◆ **Prompt**
Look for the string "unfold" in the listing below and copy every line in which it appears.

◆ **Task material**
(** Once the session is set up (the application is created and both of
    its properties are set), the analysis ends by quitting the
    application and releasing the runtime, however the [try] block ends
    and whether or not [Quit] itself raises. *)
Theorem session_set_up_is_always_released
  {os_path : OsPath} (w : World) (file_path : string) wb app :
  path_exists w file_path = true ->
  load_workbook w file_path = Return wb ->
  Dispatch w "Excel.Application" = Return app ->
  set_DisplayAlerts app false = Return tt ->
  set_Visible app false = Return tt ->
  exists before,
    snd (analyze_excel_file w file_path)
    = (before ++ [EvQuit; EvCoUninitialize])%list.
Proof.
  intros Hex Hload Hd Ha Hv.
  rewrite (analyze_excel_file_log w file_path Hex Hload).
  destruct (reader_stage_loaded w file_path Hload) as (_ & Hx & _).
  destruct (@cleanup_runs_once_session_is_set_up os_path w file_path app
              (frame_at_extractor w file_path) Hx Hd Ha Hv) as [before ->].
  exists (trace (frame_at_extractor w file_path) ++ before)%list.
  rewrite <- app_assoc. reflexivity.
Qed.

Lemma contains_after_wrapper s :
  Py.contains trust_phrase ("Could not create Excel instance: " ++ s)
  = Py.contains trust_phrase s.
Proof. reflexivity. Qed.

(** When the application cannot be created, the analysis still returns:
    the recorded error is the exception's text behind the prefix
    ["Could not create Excel instance: "] (or the trust-center message
    when that text contains the trust-center phrase), and no module is
    recorded. *)
Theorem creation_failure_is_reported
  {os_path : OsPath} (w : World) (file_path : string) wb e :
  path_exists w file_path = true ->
  load_workbook w file_path = Return wb ->
  Dispatch w "Excel.Application" = Raise e ->
  exists r log,
    analyze_excel_file w file_path = (Return r, log) /\
    vba_error r =
      Some (if Py.contains trust_phrase (str_of_exn e)
            then "VBA access not enabled in Excel Trust Center"
            else "Could not create Excel instance: " ++ str_of_exn e) /\
    modules r = [] /\ module_code r = [].
Proof.
  intros Hex Hload Hd.
  destruct (analyze_excel_file_loaded w file_path Hex Hload) as [log Hrun].
  destruct (reader_stage_loaded w file_path Hload) as (_ & _ & Hres).
  assert (Hbody :
    fst (extraction w file_path) =
      Raise (Exception ("Could not create Excel instance: " ++ str_of_exn e))
    /\ results (snd (extraction w file_path))
       = results (frame_at_extractor w file_path)).
  { unfold extraction, extractor_body, create_excel_instance, bind,
      try_except, call, raise. cbn [fst snd results excel trace].
    rewrite Hd. split; reflexivity. }
  destruct Hbody as [Hraise Hkept].
  rewrite Hraise, Hkept, Hres in Hrun.
  eexists. exists log. split; [exact Hrun |].
  cbn [vba_error modules module_code set_vba_error str_of_exn].
  unfold classify. rewrite contains_after_wrapper.
  destruct (Py.contains trust_phrase (str_of_exn e)); auto.
Qed.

◆ **Solution for this problem**
  { unfold extraction, extractor_body, create_excel_instance, bind,
  unfold classify. rewrite contains_after_wrapper.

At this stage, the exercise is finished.